━━━ RECORDS SHOWN

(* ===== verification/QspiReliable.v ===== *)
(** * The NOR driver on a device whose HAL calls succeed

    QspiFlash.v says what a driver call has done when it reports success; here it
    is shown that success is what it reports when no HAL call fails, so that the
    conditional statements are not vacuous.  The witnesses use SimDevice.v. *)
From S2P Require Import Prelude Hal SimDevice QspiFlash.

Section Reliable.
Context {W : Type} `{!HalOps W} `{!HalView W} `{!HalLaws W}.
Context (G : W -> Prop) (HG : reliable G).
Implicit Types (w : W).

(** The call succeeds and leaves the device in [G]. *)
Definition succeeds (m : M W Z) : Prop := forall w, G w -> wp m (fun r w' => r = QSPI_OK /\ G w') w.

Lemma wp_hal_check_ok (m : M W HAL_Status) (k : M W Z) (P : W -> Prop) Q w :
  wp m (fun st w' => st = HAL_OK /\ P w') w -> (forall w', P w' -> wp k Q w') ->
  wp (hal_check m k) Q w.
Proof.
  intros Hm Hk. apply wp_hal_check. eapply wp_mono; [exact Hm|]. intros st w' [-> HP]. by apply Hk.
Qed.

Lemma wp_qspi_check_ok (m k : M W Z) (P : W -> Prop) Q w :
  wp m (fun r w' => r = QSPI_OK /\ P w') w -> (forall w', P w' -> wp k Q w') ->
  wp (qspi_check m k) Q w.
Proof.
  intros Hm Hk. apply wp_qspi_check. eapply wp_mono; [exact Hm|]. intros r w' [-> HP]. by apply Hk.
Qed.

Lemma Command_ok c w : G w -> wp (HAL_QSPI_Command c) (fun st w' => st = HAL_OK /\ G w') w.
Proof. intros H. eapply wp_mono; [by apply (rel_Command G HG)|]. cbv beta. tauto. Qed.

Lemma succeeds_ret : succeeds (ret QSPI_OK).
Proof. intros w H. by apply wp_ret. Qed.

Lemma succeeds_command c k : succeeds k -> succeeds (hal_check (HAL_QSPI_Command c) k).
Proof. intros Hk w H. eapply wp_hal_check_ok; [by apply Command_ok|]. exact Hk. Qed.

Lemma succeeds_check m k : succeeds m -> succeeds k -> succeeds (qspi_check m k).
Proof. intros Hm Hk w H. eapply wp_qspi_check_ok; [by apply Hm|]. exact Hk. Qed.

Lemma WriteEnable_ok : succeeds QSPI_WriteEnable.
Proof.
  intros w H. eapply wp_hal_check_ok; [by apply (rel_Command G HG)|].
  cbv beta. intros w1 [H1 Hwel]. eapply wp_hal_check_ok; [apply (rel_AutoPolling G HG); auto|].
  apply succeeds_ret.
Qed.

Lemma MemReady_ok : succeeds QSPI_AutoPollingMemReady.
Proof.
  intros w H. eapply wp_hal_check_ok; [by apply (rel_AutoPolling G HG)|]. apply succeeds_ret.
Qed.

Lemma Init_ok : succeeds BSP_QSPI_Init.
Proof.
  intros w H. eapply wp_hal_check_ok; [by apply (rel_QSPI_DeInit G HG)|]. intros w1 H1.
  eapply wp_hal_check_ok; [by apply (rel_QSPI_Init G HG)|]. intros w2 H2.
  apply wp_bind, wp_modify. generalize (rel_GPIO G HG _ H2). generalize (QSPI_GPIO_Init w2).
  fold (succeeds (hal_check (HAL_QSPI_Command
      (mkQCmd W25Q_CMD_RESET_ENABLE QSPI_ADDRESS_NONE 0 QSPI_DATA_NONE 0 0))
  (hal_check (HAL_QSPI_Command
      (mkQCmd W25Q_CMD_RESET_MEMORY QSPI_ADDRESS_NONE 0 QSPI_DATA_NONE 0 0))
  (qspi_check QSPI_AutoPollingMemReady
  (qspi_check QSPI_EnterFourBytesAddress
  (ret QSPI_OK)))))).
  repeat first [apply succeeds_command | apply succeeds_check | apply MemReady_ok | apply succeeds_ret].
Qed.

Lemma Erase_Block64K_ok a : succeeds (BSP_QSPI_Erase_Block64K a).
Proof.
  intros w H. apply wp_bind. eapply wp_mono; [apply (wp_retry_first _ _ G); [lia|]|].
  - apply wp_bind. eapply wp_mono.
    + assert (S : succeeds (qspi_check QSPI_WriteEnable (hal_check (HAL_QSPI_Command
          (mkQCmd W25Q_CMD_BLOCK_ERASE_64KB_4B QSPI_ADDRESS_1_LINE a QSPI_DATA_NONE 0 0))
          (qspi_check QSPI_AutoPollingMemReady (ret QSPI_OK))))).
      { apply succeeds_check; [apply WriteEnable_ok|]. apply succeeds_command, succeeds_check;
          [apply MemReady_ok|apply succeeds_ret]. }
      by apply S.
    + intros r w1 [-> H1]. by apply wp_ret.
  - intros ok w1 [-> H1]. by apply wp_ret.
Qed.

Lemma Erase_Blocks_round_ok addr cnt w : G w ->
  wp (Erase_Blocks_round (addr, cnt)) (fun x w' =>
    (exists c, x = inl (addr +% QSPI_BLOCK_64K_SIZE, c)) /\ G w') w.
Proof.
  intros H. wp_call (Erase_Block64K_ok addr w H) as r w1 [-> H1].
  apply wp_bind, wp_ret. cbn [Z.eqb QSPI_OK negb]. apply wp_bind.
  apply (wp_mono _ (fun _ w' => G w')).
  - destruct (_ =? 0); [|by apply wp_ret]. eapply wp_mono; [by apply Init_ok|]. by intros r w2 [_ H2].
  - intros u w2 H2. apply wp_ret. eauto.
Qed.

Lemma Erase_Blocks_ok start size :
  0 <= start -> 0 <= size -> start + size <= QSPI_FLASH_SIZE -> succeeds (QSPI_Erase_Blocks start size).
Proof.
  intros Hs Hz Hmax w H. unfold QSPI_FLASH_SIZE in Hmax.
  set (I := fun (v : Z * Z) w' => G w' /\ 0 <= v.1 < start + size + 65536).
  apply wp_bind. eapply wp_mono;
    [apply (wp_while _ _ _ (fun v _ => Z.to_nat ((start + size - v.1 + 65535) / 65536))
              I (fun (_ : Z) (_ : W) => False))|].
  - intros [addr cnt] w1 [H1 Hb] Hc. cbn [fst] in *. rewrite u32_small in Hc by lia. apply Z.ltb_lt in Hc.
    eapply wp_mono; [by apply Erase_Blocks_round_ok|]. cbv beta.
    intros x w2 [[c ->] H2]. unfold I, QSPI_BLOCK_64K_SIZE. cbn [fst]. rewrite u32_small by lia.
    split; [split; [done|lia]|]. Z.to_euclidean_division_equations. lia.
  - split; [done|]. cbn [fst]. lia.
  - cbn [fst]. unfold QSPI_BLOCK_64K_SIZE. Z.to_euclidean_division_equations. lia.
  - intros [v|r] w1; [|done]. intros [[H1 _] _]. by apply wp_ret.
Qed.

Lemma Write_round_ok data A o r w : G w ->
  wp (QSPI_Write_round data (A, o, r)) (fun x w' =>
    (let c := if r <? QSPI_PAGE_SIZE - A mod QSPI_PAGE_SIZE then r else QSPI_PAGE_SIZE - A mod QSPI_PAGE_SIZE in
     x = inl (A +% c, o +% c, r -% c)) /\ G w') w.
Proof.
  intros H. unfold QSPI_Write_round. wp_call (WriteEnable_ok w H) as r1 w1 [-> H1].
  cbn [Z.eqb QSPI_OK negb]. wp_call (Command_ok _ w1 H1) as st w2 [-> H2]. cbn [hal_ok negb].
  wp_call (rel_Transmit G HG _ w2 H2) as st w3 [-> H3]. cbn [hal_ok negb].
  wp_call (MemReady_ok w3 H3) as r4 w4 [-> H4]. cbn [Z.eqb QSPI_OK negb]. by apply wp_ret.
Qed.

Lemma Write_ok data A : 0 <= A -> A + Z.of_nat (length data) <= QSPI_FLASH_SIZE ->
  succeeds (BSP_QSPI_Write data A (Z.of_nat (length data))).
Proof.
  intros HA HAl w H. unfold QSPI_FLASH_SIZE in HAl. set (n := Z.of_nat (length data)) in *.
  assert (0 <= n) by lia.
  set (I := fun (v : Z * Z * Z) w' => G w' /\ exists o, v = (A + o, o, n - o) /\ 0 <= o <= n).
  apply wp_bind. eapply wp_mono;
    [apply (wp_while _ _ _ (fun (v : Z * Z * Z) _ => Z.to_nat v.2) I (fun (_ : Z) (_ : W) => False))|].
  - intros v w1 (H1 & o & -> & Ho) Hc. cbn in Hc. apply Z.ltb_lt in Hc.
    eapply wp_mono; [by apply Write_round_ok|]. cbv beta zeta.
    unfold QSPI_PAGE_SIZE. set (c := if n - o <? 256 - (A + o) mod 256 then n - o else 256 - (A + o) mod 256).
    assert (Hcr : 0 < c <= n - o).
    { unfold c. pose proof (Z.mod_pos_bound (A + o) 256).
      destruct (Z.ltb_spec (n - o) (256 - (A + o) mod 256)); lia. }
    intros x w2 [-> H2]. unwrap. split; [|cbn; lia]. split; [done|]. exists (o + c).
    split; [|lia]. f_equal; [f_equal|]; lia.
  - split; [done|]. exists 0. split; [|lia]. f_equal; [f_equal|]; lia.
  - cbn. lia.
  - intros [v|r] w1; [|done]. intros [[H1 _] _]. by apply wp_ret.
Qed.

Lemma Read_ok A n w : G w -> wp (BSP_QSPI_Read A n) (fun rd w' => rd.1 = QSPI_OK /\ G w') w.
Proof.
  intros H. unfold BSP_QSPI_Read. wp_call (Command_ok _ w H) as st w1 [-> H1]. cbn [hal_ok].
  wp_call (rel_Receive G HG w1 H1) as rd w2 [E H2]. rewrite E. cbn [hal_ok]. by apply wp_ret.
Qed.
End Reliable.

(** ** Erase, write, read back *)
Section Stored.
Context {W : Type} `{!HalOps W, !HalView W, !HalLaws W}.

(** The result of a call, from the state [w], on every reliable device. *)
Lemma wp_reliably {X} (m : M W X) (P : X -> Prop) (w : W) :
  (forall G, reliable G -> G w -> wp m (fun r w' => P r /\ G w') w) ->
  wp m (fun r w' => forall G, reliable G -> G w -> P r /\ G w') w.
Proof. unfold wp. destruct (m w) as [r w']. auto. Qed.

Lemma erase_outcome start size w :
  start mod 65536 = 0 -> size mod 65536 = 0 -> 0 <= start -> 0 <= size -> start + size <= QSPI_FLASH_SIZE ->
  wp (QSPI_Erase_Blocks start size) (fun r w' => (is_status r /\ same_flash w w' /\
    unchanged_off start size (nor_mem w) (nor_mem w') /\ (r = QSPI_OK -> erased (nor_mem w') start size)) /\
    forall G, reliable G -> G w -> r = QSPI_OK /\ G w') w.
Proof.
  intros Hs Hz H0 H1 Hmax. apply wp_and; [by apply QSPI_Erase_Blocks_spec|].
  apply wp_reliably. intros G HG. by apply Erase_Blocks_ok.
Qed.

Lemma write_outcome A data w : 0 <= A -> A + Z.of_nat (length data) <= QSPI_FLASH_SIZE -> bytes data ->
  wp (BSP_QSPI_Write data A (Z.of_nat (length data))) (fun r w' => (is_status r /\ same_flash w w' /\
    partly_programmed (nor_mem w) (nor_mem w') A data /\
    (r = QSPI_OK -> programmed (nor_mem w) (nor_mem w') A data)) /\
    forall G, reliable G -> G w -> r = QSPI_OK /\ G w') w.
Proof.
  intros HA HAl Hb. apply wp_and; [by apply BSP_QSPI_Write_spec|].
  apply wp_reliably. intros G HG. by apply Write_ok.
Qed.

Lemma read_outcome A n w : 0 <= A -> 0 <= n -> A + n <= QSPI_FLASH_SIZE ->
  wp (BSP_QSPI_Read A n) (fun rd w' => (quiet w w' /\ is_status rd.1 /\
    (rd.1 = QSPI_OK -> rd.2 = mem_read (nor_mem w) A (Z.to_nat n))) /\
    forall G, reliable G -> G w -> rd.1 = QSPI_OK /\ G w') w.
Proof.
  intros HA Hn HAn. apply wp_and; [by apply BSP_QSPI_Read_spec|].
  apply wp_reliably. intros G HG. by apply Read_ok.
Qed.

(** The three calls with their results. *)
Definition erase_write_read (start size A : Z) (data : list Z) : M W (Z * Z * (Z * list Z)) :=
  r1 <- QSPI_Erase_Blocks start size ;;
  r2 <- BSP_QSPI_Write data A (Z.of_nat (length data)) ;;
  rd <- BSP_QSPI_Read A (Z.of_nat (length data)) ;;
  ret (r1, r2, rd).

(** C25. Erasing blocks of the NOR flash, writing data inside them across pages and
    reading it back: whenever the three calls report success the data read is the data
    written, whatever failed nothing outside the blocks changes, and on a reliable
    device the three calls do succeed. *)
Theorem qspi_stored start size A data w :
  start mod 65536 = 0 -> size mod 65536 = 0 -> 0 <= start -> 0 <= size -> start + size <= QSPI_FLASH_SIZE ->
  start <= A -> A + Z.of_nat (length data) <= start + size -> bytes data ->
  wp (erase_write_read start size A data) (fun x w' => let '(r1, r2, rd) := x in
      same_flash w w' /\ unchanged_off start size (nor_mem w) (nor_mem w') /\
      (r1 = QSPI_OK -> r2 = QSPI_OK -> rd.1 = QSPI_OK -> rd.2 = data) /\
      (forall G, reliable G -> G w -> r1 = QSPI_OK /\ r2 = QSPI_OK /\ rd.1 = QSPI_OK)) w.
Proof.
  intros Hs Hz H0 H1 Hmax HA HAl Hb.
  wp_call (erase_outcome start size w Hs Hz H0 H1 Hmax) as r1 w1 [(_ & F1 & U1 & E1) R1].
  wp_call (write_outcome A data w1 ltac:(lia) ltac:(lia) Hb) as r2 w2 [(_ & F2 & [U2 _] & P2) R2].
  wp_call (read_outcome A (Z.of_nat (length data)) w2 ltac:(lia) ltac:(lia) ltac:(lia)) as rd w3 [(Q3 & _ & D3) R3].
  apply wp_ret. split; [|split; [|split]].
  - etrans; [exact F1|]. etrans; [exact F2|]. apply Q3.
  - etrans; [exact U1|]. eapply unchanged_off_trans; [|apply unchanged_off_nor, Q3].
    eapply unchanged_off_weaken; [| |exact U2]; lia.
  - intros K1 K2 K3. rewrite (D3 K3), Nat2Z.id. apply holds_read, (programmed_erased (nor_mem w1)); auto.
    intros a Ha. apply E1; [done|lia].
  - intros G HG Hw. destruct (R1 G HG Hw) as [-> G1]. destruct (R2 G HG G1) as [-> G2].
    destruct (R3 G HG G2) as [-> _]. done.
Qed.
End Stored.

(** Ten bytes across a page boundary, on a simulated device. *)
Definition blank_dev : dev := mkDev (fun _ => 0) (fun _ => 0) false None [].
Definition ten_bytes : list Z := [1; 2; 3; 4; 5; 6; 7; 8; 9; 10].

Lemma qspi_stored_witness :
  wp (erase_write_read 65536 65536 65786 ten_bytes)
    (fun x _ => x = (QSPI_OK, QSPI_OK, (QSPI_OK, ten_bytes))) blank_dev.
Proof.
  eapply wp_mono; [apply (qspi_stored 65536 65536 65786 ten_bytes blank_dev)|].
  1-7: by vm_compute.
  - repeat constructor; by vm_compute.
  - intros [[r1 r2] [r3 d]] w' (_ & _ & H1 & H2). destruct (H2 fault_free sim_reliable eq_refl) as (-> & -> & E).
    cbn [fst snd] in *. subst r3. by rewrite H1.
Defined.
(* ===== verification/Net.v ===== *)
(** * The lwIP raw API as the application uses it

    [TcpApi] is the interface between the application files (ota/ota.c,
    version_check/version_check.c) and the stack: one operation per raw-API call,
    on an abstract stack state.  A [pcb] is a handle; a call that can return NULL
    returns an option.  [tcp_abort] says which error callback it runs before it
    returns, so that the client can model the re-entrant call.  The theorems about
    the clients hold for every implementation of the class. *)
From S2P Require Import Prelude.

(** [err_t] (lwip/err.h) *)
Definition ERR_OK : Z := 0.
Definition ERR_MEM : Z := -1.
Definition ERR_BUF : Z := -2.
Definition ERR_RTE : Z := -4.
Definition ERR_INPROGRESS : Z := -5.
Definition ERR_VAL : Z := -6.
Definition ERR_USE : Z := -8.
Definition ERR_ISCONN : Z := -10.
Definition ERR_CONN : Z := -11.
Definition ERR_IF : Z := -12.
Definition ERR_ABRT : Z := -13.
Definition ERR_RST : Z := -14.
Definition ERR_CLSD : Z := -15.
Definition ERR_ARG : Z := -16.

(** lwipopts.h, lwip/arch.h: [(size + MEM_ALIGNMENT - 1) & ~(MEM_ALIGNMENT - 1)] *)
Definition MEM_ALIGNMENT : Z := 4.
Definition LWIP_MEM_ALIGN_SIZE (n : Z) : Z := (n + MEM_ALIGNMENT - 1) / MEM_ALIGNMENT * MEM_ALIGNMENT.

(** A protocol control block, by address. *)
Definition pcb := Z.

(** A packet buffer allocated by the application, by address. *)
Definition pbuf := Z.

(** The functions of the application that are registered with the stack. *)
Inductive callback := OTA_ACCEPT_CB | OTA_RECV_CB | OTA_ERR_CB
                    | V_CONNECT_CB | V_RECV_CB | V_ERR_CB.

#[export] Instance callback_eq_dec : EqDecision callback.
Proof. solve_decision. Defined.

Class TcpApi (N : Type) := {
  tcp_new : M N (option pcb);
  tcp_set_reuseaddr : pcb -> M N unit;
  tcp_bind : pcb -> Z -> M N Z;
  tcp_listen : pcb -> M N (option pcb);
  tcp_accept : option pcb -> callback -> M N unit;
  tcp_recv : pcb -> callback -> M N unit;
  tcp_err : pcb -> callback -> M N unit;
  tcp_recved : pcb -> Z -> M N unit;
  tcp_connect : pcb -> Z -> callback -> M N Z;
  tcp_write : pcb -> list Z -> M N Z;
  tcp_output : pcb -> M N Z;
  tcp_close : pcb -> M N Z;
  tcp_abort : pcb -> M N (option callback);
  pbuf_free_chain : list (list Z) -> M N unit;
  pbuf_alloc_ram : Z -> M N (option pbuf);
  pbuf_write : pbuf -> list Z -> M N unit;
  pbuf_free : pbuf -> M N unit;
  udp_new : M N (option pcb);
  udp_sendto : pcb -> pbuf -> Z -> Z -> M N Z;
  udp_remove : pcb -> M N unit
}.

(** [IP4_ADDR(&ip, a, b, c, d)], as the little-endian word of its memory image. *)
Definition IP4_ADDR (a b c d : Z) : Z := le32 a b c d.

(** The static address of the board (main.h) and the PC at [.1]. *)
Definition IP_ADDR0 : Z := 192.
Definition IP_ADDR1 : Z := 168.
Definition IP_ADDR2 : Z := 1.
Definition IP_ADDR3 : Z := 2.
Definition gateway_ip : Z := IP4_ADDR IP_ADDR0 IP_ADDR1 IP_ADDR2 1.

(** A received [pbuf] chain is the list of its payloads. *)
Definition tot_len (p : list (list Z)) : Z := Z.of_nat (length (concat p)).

━━━━━━

**WHAT YOU SHOULD DO**
With the line holding "(** [err_t] (lwip/err.h) *)" as the first and the line holding "pbuf_free : pbuf -> M N unit;" as the last, set down that range of the entries above exactly, and nothing else.

**WORKED SOLUTION**
(** [err_t] (lwip/err.h) *)
Definition ERR_OK : Z := 0.
Definition ERR_MEM : Z := -1.
Definition ERR_BUF : Z := -2.
Definition ERR_RTE : Z := -4.
Definition ERR_INPROGRESS : Z := -5.
Definition ERR_VAL : Z := -6.
Definition ERR_USE : Z := -8.
Definition ERR_ISCONN : Z := -10.
Definition ERR_CONN : Z := -11.
Definition ERR_IF : Z := -12.
Definition ERR_ABRT : Z := -13.
Definition ERR_RST : Z := -14.
Definition ERR_CLSD : Z := -15.
Definition ERR_ARG : Z := -16.

(** lwipopts.h, lwip/arch.h: [(size + MEM_ALIGNMENT - 1) & ~(MEM_ALIGNMENT - 1)] *)
Definition MEM_ALIGNMENT : Z := 4.
Definition LWIP_MEM_ALIGN_SIZE (n : Z) : Z := (n + MEM_ALIGNMENT - 1) / MEM_ALIGNMENT * MEM_ALIGNMENT.

(** A protocol control block, by address. *)
Definition pcb := Z.

(** A packet buffer allocated by the application, by address. *)
Definition pbuf := Z.

(** The functions of the application that are registered with the stack. *)
Inductive callback := OTA_ACCEPT_CB | OTA_RECV_CB | OTA_ERR_CB
                    | V_CONNECT_CB | V_RECV_CB | V_ERR_CB.

#[export] Instance callback_eq_dec : EqDecision callback.
Proof. solve_decision. Defined.

Class TcpApi (N : Type) := {
  tcp_new : M N (option pcb);
  tcp_set_reuseaddr : pcb -> M N unit;
  tcp_bind : pcb -> Z -> M N Z;
  tcp_listen : pcb -> M N (option pcb);
  tcp_accept : option pcb -> callback -> M N unit;
  tcp_recv : pcb -> callback -> M N unit;
  tcp_err : pcb -> callback -> M N unit;
  tcp_recved : pcb -> Z -> M N unit;
  tcp_connect : pcb -> Z -> callback -> M N Z;
  tcp_write : pcb -> list Z -> M N Z;
  tcp_output : pcb -> M N Z;
  tcp_close : pcb -> M N Z;
  tcp_abort : pcb -> M N (option callback);
  pbuf_free_chain : list (list Z) -> M N unit;
  pbuf_alloc_ram : Z -> M N (option pbuf);
  pbuf_write : pbuf -> list Z -> M N unit;
  pbuf_free : pbuf -> M N unit;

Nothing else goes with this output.